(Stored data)
┌──
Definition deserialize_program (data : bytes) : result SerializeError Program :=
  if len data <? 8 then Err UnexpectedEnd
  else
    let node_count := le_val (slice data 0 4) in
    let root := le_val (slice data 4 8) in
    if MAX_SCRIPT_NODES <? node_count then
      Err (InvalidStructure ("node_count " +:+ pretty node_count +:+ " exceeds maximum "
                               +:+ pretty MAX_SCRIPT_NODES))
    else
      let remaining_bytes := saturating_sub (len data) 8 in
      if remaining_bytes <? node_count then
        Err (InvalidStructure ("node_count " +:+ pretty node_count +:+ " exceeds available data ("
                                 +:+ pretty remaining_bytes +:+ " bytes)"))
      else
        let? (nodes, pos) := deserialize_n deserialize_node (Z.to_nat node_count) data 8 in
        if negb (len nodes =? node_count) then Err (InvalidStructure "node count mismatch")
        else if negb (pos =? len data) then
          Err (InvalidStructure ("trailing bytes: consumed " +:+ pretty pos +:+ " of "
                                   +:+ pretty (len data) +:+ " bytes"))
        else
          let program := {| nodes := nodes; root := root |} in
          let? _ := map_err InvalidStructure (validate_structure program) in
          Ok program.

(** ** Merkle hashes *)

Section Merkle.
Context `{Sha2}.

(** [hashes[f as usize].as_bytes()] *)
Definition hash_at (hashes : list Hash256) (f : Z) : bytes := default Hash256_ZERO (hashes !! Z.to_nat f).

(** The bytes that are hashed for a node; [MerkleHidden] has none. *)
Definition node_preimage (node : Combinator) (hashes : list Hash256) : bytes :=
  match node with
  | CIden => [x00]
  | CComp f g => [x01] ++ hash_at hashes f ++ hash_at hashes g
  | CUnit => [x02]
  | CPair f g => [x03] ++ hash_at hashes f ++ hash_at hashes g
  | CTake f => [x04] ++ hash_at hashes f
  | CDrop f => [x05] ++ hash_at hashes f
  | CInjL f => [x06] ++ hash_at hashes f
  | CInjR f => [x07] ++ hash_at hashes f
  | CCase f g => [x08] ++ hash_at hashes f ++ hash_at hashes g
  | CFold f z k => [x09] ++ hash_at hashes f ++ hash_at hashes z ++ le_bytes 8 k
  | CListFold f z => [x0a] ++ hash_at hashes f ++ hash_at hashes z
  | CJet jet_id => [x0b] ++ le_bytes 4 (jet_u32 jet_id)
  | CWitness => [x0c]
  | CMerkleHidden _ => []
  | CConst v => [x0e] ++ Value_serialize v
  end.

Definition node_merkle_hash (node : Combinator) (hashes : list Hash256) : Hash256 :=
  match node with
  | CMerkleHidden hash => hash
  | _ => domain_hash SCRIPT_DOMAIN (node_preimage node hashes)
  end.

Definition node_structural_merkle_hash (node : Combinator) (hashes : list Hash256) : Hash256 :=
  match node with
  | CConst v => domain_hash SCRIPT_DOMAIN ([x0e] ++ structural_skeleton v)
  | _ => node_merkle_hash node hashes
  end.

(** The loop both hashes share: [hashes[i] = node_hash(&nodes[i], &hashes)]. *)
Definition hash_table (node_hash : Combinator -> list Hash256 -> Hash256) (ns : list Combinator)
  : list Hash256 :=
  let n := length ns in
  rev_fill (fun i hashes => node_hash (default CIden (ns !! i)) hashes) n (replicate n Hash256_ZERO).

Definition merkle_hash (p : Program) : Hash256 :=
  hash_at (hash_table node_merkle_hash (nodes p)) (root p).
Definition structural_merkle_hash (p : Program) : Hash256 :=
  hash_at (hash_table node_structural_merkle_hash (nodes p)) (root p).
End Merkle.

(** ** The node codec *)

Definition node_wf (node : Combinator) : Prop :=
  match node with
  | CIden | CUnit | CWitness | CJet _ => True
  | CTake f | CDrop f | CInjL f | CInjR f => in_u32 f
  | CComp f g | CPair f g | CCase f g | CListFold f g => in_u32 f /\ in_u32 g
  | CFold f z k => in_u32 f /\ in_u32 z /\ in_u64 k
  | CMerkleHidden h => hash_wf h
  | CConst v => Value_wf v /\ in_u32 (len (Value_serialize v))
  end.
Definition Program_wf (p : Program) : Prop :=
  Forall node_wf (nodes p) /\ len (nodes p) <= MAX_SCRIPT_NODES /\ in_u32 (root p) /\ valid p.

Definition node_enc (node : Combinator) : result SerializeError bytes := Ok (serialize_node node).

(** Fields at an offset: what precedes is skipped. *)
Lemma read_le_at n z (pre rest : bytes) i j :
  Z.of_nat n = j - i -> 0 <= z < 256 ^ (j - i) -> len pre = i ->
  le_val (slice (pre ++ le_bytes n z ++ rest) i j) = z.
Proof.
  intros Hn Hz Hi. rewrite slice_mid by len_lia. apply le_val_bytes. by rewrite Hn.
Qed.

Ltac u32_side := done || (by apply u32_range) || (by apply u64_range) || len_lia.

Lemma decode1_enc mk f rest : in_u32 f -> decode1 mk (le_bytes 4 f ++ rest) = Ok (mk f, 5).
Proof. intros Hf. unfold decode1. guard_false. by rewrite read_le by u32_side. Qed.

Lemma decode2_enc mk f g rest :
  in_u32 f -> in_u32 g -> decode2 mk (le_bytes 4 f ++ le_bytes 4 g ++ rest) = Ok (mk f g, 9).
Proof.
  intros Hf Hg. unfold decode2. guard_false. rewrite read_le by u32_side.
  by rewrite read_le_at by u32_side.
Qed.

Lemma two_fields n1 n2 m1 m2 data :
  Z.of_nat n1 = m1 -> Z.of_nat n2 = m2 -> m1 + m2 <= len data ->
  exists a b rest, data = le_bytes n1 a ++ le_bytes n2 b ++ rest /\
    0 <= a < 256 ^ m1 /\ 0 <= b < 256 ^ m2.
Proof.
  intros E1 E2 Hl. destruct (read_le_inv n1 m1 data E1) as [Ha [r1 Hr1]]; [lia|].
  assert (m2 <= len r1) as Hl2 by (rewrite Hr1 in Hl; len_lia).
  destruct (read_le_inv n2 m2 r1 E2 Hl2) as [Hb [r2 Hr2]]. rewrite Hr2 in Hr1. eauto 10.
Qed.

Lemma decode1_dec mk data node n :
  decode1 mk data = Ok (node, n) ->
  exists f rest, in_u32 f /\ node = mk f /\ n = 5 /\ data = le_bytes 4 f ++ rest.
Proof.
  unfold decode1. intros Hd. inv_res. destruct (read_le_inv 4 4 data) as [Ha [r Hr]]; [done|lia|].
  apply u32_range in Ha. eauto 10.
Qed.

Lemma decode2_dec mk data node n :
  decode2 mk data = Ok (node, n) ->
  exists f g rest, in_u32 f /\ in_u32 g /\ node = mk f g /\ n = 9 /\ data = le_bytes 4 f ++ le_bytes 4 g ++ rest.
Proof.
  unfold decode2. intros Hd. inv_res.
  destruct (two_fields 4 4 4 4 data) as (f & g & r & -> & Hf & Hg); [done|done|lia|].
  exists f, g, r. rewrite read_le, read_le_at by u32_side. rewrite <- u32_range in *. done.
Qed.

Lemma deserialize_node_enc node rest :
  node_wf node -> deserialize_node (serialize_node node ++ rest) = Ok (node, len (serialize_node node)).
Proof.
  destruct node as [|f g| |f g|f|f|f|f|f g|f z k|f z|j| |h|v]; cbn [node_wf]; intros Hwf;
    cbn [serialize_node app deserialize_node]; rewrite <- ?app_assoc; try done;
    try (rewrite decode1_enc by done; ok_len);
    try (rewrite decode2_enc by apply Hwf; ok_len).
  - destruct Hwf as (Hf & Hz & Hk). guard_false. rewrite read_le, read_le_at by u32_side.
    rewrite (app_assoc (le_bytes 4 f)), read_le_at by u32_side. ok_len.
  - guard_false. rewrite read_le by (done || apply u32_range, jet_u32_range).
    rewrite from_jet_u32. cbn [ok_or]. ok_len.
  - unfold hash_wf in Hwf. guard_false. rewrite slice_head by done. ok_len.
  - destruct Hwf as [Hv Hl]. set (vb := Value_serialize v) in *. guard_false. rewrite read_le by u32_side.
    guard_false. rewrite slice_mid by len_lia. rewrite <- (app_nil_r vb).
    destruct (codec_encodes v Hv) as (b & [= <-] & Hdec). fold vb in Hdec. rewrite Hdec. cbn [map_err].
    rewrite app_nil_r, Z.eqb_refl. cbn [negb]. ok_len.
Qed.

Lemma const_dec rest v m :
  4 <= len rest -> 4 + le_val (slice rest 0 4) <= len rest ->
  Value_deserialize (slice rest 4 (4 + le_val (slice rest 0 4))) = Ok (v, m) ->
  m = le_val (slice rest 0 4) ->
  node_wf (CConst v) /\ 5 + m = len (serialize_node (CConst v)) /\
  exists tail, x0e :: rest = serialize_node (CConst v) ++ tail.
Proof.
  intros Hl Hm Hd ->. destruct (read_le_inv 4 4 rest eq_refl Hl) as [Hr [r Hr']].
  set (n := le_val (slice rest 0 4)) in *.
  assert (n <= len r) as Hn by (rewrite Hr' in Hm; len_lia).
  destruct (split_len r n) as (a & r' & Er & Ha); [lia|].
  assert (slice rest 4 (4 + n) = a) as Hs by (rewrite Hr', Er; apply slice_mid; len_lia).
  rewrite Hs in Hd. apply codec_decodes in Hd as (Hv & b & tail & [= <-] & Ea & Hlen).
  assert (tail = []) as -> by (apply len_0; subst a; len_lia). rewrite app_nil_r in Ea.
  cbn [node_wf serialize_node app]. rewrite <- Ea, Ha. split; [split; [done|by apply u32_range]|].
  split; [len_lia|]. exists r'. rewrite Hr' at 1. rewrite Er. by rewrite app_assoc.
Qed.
└──
## WHAT IS REQUIRED:
Only the lines above from the line with "(len (Value_serialize v))" to the line with "Z.of_nat n = j", those two lines included, should be reproduced exactly.

## OUTPUT FOR THIS TASK:
  | CConst v => Value_wf v /\ in_u32 (len (Value_serialize v))
  end.
Definition Program_wf (p : Program) : Prop :=
  Forall node_wf (nodes p) /\ len (nodes p) <= MAX_SCRIPT_NODES /\ in_u32 (root p) /\ valid p.

Definition node_enc (node : Combinator) : result SerializeError bytes := Ok (serialize_node node).

(** Fields at an offset: what precedes is skipped. *)
Lemma read_le_at n z (pre rest : bytes) i j :
  Z.of_nat n = j - i -> 0 <= z < 256 ^ (j - i) -> len pre = i ->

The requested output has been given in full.